I- Interposta uma acção antes da entrada em vigor do
ETAF, pedindo a condenação do Estado e de um seu agente, no TAC de Lisboa, em indemnização por acto ilícito, era este Tribunal competente, em razão da matéria, apenas para conhecer da responsabilidade do Estado, pelo que também ficou fixada, para tanto, a competência territorial deste Tribunal.
II- Mas após a entrada em vigor do artigo 8 n. 2 e a alínea h) n. 1 do artigo 51 do ETAF os tribunais administrativos passaram a ser competentes em razão da matéria para conhecer também dos pedidos de indemnização deduzidos contra os agentes.

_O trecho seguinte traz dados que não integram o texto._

Class Runtime (X : Type) : Type := {
  (** [token.checkpoint()] and [token.sleep(seconds)] *)
  rt_checkpoint : X → res unit * X;
  rt_sleep : float → X → res unit * X;
  (** [control.interruption_reason] is [host_drain] or [ownership_lost] *)
  rt_interrupted : X → option string;
  (** [time.time], [time.monotonic], [random.uniform], [_date_time_descriptor] *)
  rt_clock : X → float * X;
  rt_monotonic : X → float * X;
  rt_uniform : float → float → X → float * X;
  rt_descriptor : X → json * X;
  (** [event_sink.emit] *)
  rt_emit : string → dict → X → X;
  (** [_record_policy] past its guard: the journal's recorded value, or the value created now *)
  rt_record : ExecutionState → string → json → (X → res json * X) → X → res json * X;
  (** [journal is not None and journal.get(identity) is not None] *)
  rt_recorded : ExecutionState → string → X → bool;
  (** [journal.get(identity of the call)]: its operation id, when it is known *)
  rt_known_operation : ExecutionState → string → X → option (option string);
  (** [_call] of a service, [_run_emit] and [_run_subworkflow] *)
  rt_call : ExecutionState → string → json → X → res json * X;
  rt_publish : ExecutionState → json → X → res json * X;
  rt_run : ExecutionState → json → X → res json * X;
  (** [bus.receive(strategy)], awaited: the properties of the event and its data *)
  rt_receive : ExecutionState → dict → X → res (dict * json) * X;
  (** [control.wait_or_resume(seconds)]: the resume input when it was resumed *)
  rt_wait : float → X → res (option json) * X;
  (** [token.await_operation(operation)]: the operation, unless it is cancelled *)
  rt_await : M X json → M X json;
  (** [async with asyncio.timeout(seconds)] around an operation *)
  rt_timeout : float → M X json → M X timed;
  (** Concurrent branches: each one's outcome, and the first failure in time *)
  rt_gather : list (branch_run X) → World X → option (list (res (json * json)) * option exn * World X);
  (** The race of a competitive fork, or the decision that was recorded for it *)
  rt_compete : ExecutionState → list (branch_run X) → World X → option (res ForkDecision * World X)
}.

(** An expired deadline is the only way a timeout changes the outcome. *)
Class RuntimeLaws (X : Type) {RT : Runtime X} : Prop := {
  timeout_in_time : ∀ seconds (m : M X json) s w a u s' w',
    rt_timeout seconds m s w = Some (Ok (Timed (Some a) u), s', w') → m s w = Some (Ok a, s', w');
  timeout_raises : ∀ seconds (m : M X json) s w e s' w',
    rt_timeout seconds m s w = Some (Raise e, s', w') → m s w = Some (Raise e, s', w');
  await_returns : ∀ (m : M X json) s w a s' w',
    rt_await m s w = Some (Ok a, s', w') → m s w = Some (Ok a, s', w');
  await_raises : ∀ (m : M X json) s w e s' w',
    rt_await m s w = Some (Raise e, s', w') →
    m s w = Some (Raise e, s', w') ∨ exn_cls e = InvocationCancelled
}.

Section Executor.
Context {X : Type} {RT : Runtime X} {SL : SchemaLibrary} {JE : JqEngine} {HE : HostEnvironment}.
Context (pc : PlanContext) (registry : Registry).

Definition evaluate_in (s : ExecutionState) (expression d : json) : res json :=
  evaluate (mode pc) d (variables s) expression.
Definition condition_in (s : ExecutionState) (expression d : json) : res bool :=
  condition (mode pc) d (variables s) expression.

(** ** Observations *)
Definition _task_event (reference name : string) (s : ExecutionState) : res dict :=
  let! op := if bool_decide (dget "_task_reference" (variables s) = Some (JStr reference)) then _operation_id pc s
             else Ok (invocation_id pc +:+ ":" +:+ reference) in
  Ok (event_fields pc ++ [("task_name", JStr name); ("task_reference", JStr reference);
                          ("operation_id", JStr op)])%list.
Definition emit_task (event reference name : string) (extra : dict) : M X unit :=
  let* s := get in
  let* fields := lift (_task_event reference name s) in
  pure_ext (fun x => (tt, rt_emit event (dupdate fields extra) x)).

Definition apply_transition (transition : option json) : M X unit := fun s w =>
  let '(s', f) := _apply_transition transition s (flow w) in Some (Ok tt, s', with_flow f w).
Definition checkpoint : M X unit := run_ext rt_checkpoint.
Definition clock : M X float := pure_ext rt_clock.

(** ** Policies *)
Definition _record_policy (op : string) (payload : json) (create : X → res json * X) : M X json :=
  let* s := get in
  let* w := world in
  if reconcile s && negb (rt_recorded s op (ext w)) then
    fail (err WorkflowExecutionError "retry budget expired before new policy work")
  else run_ext (fun x =>
    match rt_record s op payload create x with
    | (Raise e, x) =>
        (if isinstance e InvocationStateConflict then Raise e
         else if isinstance e WorkflowExecutionError
              then Raise (exn_init _EffectRecoveryRequired (exn_message e) (Some (exn_details e)))
              else Raise e, x)
    | r => r
    end).

Definition clock_value (profile : string) (extra : dict) (x : X) : res json * X :=
  let '(now, x) := rt_clock x in
  (Ok (JDict ([("profile", JStr profile); ("started_at", JFloat now)] ++ extra)%list), x).
Definition _deadline_remaining (seconds : option float) : M X (option float) :=
  match seconds with
  | None => modify (set_deadline None) ;* ret None
  | Some f =>
      let* raw := _record_policy "policy:task-deadline:v1" (JDict [("duration", JFloat f)])
                    (clock_value "owa/deadline/v1" [("duration", JFloat f)]) in
      match deadline_from_value raw f with
      | Ok anchor =>
          modify (set_deadline (Some (fadd (started_at anchor) (da_duration anchor)))) ;*
          let* now := clock in
          ret (Some (remaining anchor now))
      | Raise e =>
          fail (if isinstance e WorkflowExecutionError
                then err _EffectRecoveryRequired (exn_message e) else e)
      end
  end.

(** [_run_timed] *)
Definition timeout_error (message : string) (details : dict) : exn :=
  with_status 408 (exn_init WorkflowExecutionError message
    (Some (dset "instance" (dget_or "instance" (JStr "/do") details)
             (dset "status" (JInt 408)
               (dset "type" (JStr (errors_uri +:+ "timeout")) details))))).
Definition unresolved_intent (reference : string) : exn :=
  exn_init _EffectRecoveryRequired
    "workflow action exceeded a deadline with an unresolved execution intent"
    (Some [("instance", JStr reference)]).
Definition _run_timed (op : M X json) (seconds : option float) (message : string) (details : dict) : M X json :=
  match seconds with
  | None => op
  | Some f =>
      if fleb f fzero then fail (timeout_error message details)
      else
        let* started := pure_ext rt_monotonic in
        let* r := rt_timeout f op in
        let timed_out := match tm_unresolved r with
                         | Some reference => unresolved_intent reference
                         | None => timeout_error message details
                         end in
        match tm_value r with
        | None => fail timed_out
        | Some v =>
            let* now := pure_ext rt_monotonic in
            if fleb f (fsub now started) then fail timed_out else ret v
        end
  end.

III- Mas tendo-se fixado a competência no TAC de Lisboa para, na acção referida em I, conhecer do pedido deduzido contra o Estado (não obstante o acto causador do dano ter sido praticado pelo agente num lugar da
área de jurisdição do TAC de Coimbra que passou a ser competente territorialmente para conhecer do pedido deduzido contra este art. 55, n. 1, alínea a) do ETAF),a sentença não podia conhecer apenas do pedido deduzido contra o Estado e limitar-se a declarar o TAC de Lisboa incompetente em razão do território para conhecer do pedido deduzido contra o agente por ser, para tanto, competente o TAC de Coimbra.
IV- Embora decidindo no saneador que o TAC de Lisboa era em princípio territorialmente incompetente para conhecer do pedido deduzido contra o agente, tal não obstava ao prosseguimento da acção também contra este por aplicação do disposto no artigo 31 do CPC ao litisconsórcio voluntário.